Facebook, Facebook, gotta be scared of Facebook

Facebook told me I should be friends with Rebecca Black. The Rebecca Black.

I don’t have any strong feelings about this girl. I don’t like the song, but I don’t hate it so much that I want her to die in a fire or get throat cancer or any of the other nonsense people have said to her. (Honestly, people — have you never heard of “All I Need is a Miracle”? Mike + The Mechanics? That shit was vile.)  But not wanting something bad to happen to someone else isn’t much of a foundation for a friendship. A necessary component, sure, but not a sufficient one. Facebook won’t even let me befriend all the people that covers. (Formula: [Total World Population] – [Michael Bay])
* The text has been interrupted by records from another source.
Lemma redact_variants (l : list CoverageItem) : omap reason_variant (redact <$> l) = omap reason_variant l.
Proof.
  induction l as [|i l IH]; [done|]. change (redact <$> i :: l) with (redact i :: (redact <$> l)).
  change (omap reason_variant (redact i :: (redact <$> l)))
    with (match reason_variant i with
          | Some y => y :: omap reason_variant (redact <$> l)
          | None => omap reason_variant (redact <$> l)
          end). by rewrite IH.
Qed.

(** The counts of a part are within the counts of the whole. *)
Lemma counter_within l1 l2 :
  (∀ p, tally p l1 ≤ tally p l2) →
  py_any (λ kv, cget (counter l2) (fst kv) <? snd kv) (citems (counter l1)) = false.
Proof.
  intros H. apply not_true_iff_false. unfold py_any. rewrite existsb_exists.
  intros ([k v] & Hin%In_citems & Hlt). cbn [fst snd] in Hlt.
  apply counter_lookup_Some in Hin as [_ ->]. apply Z.ltb_lt in Hlt. rewrite cget_counter in Hlt.
  specialize (H (λ x, x =?s k)). lia.
Qed.

Lemma tally_window {A} (g : A → option pystr) p (l1 l2 l : list A) :
  Permutation (l1 ++ l2) l → tally p (omap g l) = tally p (omap g l1) + tally p (omap g l2).
Proof. intros H. rewrite <- (tally_perm p _ _ (omap_Permutation g _ _ H)), omap_app. apply tally_app. Qed.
Rebecca Black is a 14-year-old girl getting homeschooled in L.A. so she can focus on getting a duet with Justin Bieber. I don’t know why Facebook thinks we share a lot of interests.

Something in my profile? The pages I’m subscribed to seem innocuous. They cover:

  • Auburn University football
  • Tone-Deaf Pedophiles
  • Atlanta Skeptics

I’m baffled. Do you think she’s an Auburn fan? That would be cool. If she’s an advocate for skepticism, we should see about getting her to TAM. She could swing it with her “Friday” money.

This shit doesn’t happen on Google+.